Cerita Fiksi "Telur Emas"

Inprasa.com, Pekanbaru – Buku cerita fiksi “Telur Emas” yang mengisahkan seorang lelaki serakah bernama Bagong. Kisah ini berawal ketika Bagong mengambil alih semua harta peninggalan milik orang tuanya.

Buku “Telur Emas”, karya Winarno GN diterbitkan PT. Sutra Benta Perkasa, Edisi pertama, 2007. Buku setebal 28 halaman, di pasaran pada Senin, 1 Januari 2007.
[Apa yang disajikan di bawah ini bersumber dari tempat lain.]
Lemma destReg_spec a ref allow dest a' :
  ra_ok a (ref + 1) -> allows allow -> live a (ref + 1) ref -> ref <> REF_BASE -> value_ref a ref ->
  destReg ref allow a = Ok (dest, a') -> defines a a' ref dest allow.
Proof using Type.
  intros Hok Hal Hl Hb Hv H. unfold destReg in H. inv_asm.
  change (ir_reg (a_ir a ref)) with (reg a ref) in *. destruct (isReg (reg a ref)) eqn:Hr.
  - inv_asm. destruct (ra_ok_define _ _ Hok Hl Hr) as (Hg & Hok' & Hfree). pose proof (gpr_range _ Hg).
    repeat match goal with u : () |- _ => destruct u end. eapply dest_save; [..|eassumption]; try done.
    + by apply ra_ok_mod.
    + split; try done; by left.
    + change (free (mod_a ?x ?y) ?q) with (free y q). rewrite Hfree, Z.eqb_refl by lia. apply orb_true_r.
    + congruence.
    + intros q Hq Hne. change (free (mod_a ?x ?y) q) with (free y q). rewrite Hfree by lia.
      destruct (Z.eqb_spec q (reg a ref)); [done|apply orb_false_r].
    + by left.
    + exists []. split; [apply emits_nil|]. intros Sp st m _ Ha Hd Hs. exists m. split; [done|].
      assert (Ha' : agree a Sp ref st m) by (destruct Ha as [A1 A2 A3 A4 A5 A6 A7 A8]; by split).
      by apply agree_extend.
  - inv_asm. repeat match goal with u : () |- _ => destruct u end.
    assert (Hok0 := ra_ok_lower _ _ Hok Hr).
    match goal with Hc : (if hasHint _ && _ then _ else _) a = Ok (_, ?s) |- _ =>
      rename s into a1; assert (Hp : RegSet.test allow dest = true /\ pickable ref a a1 dest) by
        (revert Hc; destruct (hasHint _ && _) eqn:Eh; intros Hc; [|by apply (pickReg_spec _ _ _ _ _ Hok0 Hal Hc)];
         by apply (hint_pickable _ _ _ _ _ _ Hok0 Hal Eh Hc)) end.
    destruct Hp as [Ht [P1 P2 P3 P4 P5 P6 P6' P6q P7]]. pose proof (gpr_range _ P3) as Hg.
    set (a2 := upd_a _ ref a1) in *.
    assert (Hset : reg_set a1 a2 ref dest).
    { split; [done|]. split; [done|]. intros q. unfold a2. by rewrite a_ir_upd. }
    assert (Hreg := reg_set_reg _ _ _ _ Hset ltac:(lia)).
    assert (Hspl := reg_set_spl _ _ _ _ Hset).
    eapply (dest_save a a2 ref dest allow); [..|eassumption]; try done.
    + destruct P1 as [B0 B1 B2 B3 B4 B5 B6 B7 B8].
      destruct (reg_set_slots _ _ _ _ Hset ref) as [Hsl Hin]; [by split|]. split; try done.
      * intros r Hgr Hfr. destruct (B3 r Hgr Hfr) as [Hlr Ho]. split; [done|].
        change (owner a2 r) with (owner a1 r). rewrite Hreg. unfold live in Hlr.
        destruct (Z.eqb_spec (owner a1 r) ref); [lia|done].
      * intros q Hlq. rewrite Hreg. unfold live in Hlq. destruct (Z.eqb_spec q ref); [lia|]. by apply B4.
    + destruct P2 as [E1 E2 E3 E4 E5 E6]. destruct Hset as (S1 & S2 & S3). split.
      * by rewrite S1.
      * intros q. rewrite S3. destruct (Z.eqb_spec q ref) as [->|]; [by rewrite shape_setReg|done].
      * intros q Hq. rewrite S3. destruct (Z.eqb_spec q ref); [lia|]. apply E3. lia.
      * intros q Hq. rewrite Hspl. auto.
      * intros q Hbq Hq. rewrite Hreg, Hspl. destruct (Z.eqb_spec q ref) as [->|]; [congruence|auto].
      * intros q. unfold placed in *. rewrite Hreg, Hspl. destruct (Z.eqb_spec q ref) as [->|]; [by right|auto].
    + congruence.
    + rewrite Hspl. unfold spl. by rewrite (ex_above _ _ _ P2) by lia.
    + intros q Hne. rewrite Hreg. destruct (Z.eqb_spec q ref); [done|]. destruct (P6 q) as [?|[? ?]]; auto.
    + destruct P7 as (l & Em & Hsim). exists l. split; [done|]. intros Sp st m Hc Ha Hd Hs.
      assert (Ha1 : agree a1 Sp ref st m).
      { eapply agree_regs; [|exact Ha|done|done|].
        - assert (Hra : reg a1 ref = reg a ref) by (unfold reg; by rewrite (ex_above _ _ _ P2) by lia).
          apply (reg_set_ext _ _ _ _ Hset ltac:(lia) (ref + 1)); [lia|congruence|].
          intros _. right. unfold value_ref. by rewrite (ex_above _ _ _ P2) by lia.
        - intros q Hlq Hq. rewrite <- (ag_reg _ _ _ _ _ Ha q Hlq).
          + rewrite Hreg. unfold live in Hlq. destruct (Z.eqb_spec q ref); [lia|done].
          + rewrite Hreg. unfold live in Hlq. destruct (Z.eqb_spec q ref); [lia|done]. }
      destruct (Hsim Sp st m) as (m' & X & A & _ & Mm & _); [|done|].
      { intros q Hlq Hq. rewrite (Hc q); [apply Hspl|exact Hlq|by rewrite Hspl]. }
      exists m'. split; [done|]. apply agree_extend; [done|congruence|by rewrite Mm].
Qed.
Baik, sobat INPRASA. Sinopsis buku cerita “Telur Emas”, mungkin tidak bisa mengungkap sisi menarik dari cerita ini. Namun, dapat memudahkan pembaca untuk memahami sekilas cerita ini, sehingga tertarik untuk melanjutkan atau menuntaskan bacaan ini.

Sinopsis, Cerita Fiksi “Telur Emas”

Ketika Bagong ingin melanjutkan usaha orang tuanya, berdagang. Tetapi Bagong bukannya membuat usaha dagang itu lancar. Melainkan tersendat-sendat, karena Bagong tidak memiliki pengetahuan tentang berdagang.

Kemudian Bagong merasa sangat sedih karena kegagalannya dalam melanjutkan usaha orang tuanya. Akhirnya Bagong memilih untuk pergi mengembara tanpa tujuan yang pasti.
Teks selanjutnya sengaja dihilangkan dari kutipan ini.